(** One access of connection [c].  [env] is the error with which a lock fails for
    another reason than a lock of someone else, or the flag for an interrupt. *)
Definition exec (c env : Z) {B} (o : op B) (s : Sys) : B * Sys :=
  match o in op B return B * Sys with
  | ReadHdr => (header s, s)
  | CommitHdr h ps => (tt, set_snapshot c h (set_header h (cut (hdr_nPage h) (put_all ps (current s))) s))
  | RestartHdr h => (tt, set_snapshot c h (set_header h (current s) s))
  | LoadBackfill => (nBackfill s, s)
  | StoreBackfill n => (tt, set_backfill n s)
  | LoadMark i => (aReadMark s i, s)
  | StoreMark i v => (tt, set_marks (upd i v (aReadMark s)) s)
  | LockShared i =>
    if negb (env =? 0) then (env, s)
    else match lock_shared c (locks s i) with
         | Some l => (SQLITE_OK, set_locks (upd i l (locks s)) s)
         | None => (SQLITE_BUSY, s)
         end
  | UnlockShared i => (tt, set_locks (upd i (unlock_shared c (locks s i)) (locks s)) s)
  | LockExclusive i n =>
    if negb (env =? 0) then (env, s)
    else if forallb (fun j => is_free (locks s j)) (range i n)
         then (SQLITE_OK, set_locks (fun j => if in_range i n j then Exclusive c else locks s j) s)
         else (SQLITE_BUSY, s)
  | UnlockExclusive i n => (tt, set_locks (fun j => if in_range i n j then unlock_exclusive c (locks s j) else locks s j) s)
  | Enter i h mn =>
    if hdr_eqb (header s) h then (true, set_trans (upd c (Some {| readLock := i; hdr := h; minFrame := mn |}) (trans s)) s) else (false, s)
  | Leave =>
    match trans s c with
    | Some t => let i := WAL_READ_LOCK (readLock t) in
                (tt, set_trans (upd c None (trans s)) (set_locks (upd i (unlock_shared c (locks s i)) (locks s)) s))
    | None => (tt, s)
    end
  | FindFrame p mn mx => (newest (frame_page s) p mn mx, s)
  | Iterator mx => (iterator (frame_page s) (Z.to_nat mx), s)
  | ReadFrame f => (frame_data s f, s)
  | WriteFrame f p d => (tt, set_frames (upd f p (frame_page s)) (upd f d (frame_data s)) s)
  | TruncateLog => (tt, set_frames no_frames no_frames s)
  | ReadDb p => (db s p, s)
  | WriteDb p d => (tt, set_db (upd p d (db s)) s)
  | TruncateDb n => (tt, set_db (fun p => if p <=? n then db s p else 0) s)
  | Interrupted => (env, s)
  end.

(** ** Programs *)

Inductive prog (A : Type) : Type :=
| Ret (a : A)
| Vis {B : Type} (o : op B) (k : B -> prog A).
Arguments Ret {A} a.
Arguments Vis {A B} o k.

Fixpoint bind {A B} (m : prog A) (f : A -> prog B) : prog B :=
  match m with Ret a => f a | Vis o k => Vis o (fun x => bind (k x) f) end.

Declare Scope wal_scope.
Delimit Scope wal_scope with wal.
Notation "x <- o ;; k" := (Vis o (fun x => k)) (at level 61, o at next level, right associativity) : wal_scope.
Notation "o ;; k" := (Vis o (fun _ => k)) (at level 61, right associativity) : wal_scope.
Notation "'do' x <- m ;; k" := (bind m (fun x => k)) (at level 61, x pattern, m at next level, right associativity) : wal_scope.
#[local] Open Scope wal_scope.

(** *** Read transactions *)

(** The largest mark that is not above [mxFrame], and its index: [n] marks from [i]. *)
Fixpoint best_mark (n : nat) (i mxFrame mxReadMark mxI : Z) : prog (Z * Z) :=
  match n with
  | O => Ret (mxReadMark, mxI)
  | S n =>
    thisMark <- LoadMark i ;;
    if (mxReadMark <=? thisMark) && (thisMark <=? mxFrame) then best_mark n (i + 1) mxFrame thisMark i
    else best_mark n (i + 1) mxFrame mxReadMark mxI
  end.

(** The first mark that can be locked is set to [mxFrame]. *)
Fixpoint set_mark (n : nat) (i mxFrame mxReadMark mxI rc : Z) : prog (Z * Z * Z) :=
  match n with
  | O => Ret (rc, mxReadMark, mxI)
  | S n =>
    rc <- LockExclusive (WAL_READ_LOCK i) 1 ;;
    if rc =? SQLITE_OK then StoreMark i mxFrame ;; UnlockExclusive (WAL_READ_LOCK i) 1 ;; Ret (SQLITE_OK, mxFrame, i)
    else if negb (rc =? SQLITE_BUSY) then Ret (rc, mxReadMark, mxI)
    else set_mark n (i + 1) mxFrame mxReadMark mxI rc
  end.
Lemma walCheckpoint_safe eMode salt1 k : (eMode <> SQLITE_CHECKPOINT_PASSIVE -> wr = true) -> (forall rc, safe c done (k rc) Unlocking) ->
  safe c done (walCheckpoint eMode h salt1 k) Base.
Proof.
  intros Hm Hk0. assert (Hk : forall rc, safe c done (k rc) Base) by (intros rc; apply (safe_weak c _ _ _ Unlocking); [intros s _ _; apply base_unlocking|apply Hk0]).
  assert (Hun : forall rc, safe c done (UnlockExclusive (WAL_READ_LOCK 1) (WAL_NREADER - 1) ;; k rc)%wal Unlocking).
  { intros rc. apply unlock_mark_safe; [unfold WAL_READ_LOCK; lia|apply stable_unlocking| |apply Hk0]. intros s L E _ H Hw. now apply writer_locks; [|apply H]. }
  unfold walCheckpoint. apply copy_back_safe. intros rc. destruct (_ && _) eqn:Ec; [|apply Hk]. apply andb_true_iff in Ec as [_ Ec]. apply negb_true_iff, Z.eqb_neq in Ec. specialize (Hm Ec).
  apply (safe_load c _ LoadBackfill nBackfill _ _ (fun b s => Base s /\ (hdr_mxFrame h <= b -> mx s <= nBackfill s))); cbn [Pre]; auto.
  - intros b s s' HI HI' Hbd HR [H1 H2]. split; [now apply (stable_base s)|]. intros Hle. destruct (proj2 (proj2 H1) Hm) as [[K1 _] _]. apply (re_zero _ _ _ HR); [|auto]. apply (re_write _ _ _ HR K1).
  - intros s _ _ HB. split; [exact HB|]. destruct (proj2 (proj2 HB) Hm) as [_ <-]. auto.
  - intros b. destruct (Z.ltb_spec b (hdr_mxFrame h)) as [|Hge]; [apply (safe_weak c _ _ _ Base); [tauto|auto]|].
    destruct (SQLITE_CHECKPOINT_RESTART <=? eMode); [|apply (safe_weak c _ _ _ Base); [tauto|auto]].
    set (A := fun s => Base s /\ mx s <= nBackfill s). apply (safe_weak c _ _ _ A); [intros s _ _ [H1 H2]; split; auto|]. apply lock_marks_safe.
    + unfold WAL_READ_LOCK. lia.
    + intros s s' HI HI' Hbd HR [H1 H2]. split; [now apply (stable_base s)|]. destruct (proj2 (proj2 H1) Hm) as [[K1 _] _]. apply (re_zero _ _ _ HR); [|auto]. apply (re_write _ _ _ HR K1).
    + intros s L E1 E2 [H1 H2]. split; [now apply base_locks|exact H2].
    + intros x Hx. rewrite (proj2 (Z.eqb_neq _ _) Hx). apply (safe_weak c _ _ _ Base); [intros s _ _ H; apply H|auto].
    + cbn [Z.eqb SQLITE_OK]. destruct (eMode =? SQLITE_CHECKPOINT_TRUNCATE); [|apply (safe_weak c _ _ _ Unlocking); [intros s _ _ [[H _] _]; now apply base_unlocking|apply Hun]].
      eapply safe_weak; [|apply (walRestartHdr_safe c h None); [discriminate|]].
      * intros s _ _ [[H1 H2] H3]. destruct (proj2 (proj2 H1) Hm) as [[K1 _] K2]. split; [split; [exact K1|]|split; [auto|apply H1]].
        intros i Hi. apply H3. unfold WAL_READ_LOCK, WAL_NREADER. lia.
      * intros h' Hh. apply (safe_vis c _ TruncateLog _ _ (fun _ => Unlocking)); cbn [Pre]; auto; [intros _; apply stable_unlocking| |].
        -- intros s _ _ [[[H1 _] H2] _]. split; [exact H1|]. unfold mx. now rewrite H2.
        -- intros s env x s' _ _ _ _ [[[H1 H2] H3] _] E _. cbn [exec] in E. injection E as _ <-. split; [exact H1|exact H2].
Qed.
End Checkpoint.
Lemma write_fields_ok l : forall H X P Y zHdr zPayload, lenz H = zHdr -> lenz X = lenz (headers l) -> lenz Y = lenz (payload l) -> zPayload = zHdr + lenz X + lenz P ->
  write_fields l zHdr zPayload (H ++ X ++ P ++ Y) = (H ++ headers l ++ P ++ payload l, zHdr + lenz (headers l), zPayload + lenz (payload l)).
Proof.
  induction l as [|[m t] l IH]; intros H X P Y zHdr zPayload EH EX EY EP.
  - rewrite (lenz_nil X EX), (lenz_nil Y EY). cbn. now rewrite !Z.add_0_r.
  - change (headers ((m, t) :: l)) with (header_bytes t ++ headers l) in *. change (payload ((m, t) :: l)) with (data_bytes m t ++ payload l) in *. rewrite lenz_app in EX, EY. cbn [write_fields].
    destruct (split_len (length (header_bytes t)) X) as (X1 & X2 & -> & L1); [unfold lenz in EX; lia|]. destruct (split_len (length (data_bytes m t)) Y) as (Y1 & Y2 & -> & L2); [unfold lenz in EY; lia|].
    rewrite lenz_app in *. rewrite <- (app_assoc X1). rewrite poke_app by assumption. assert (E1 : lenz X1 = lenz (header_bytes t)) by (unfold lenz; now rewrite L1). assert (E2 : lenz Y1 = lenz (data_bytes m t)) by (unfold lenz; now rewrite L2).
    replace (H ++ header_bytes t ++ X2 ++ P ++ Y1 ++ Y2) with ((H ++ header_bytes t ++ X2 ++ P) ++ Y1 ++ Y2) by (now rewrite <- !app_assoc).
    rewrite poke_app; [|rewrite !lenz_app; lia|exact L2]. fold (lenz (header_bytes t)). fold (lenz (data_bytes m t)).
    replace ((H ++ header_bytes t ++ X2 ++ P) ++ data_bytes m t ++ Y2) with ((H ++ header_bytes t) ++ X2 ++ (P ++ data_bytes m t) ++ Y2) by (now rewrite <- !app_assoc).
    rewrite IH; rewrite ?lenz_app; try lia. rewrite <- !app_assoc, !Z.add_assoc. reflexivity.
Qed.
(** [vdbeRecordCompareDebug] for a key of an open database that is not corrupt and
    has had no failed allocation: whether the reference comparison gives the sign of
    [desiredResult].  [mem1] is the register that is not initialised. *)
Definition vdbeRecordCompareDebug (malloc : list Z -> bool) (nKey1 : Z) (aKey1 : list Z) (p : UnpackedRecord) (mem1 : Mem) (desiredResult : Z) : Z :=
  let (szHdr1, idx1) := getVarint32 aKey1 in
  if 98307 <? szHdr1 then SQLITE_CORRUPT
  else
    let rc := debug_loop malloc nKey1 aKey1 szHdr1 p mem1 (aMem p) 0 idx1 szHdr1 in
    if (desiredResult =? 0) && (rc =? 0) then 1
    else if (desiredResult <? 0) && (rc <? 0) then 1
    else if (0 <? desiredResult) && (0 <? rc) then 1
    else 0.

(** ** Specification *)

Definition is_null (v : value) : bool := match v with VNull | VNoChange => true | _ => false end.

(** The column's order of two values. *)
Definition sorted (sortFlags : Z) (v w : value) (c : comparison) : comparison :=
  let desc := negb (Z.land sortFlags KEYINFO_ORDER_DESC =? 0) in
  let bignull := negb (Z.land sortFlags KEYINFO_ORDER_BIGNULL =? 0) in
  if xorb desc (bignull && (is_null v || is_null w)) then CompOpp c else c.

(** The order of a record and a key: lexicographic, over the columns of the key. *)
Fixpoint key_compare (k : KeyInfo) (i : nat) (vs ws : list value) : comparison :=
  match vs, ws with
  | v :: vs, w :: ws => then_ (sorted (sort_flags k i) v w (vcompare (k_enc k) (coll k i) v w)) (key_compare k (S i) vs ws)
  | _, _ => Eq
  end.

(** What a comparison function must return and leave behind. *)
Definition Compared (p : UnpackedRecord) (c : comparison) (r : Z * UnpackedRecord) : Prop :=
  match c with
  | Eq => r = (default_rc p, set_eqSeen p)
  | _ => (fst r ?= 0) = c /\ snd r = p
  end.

========

[Directions for this task]: All lines from the top of the data through the line containing "else (SQLITE_BUSY, s)" need to be retyped exactly, and nothing more.

[Worked solution]:
(** One access of connection [c].  [env] is the error with which a lock fails for
    another reason than a lock of someone else, or the flag for an interrupt. *)
Definition exec (c env : Z) {B} (o : op B) (s : Sys) : B * Sys :=
  match o in op B return B * Sys with
  | ReadHdr => (header s, s)
  | CommitHdr h ps => (tt, set_snapshot c h (set_header h (cut (hdr_nPage h) (put_all ps (current s))) s))
  | RestartHdr h => (tt, set_snapshot c h (set_header h (current s) s))
  | LoadBackfill => (nBackfill s, s)
  | StoreBackfill n => (tt, set_backfill n s)
  | LoadMark i => (aReadMark s i, s)
  | StoreMark i v => (tt, set_marks (upd i v (aReadMark s)) s)
  | LockShared i =>
    if negb (env =? 0) then (env, s)
    else match lock_shared c (locks s i) with
         | Some l => (SQLITE_OK, set_locks (upd i l (locks s)) s)
         | None => (SQLITE_BUSY, s)
         end
  | UnlockShared i => (tt, set_locks (upd i (unlock_shared c (locks s i)) (locks s)) s)
  | LockExclusive i n =>
    if negb (env =? 0) then (env, s)
    else if forallb (fun j => is_free (locks s j)) (range i n)
         then (SQLITE_OK, set_locks (fun j => if in_range i n j then Exclusive c else locks s j) s)
         else (SQLITE_BUSY, s)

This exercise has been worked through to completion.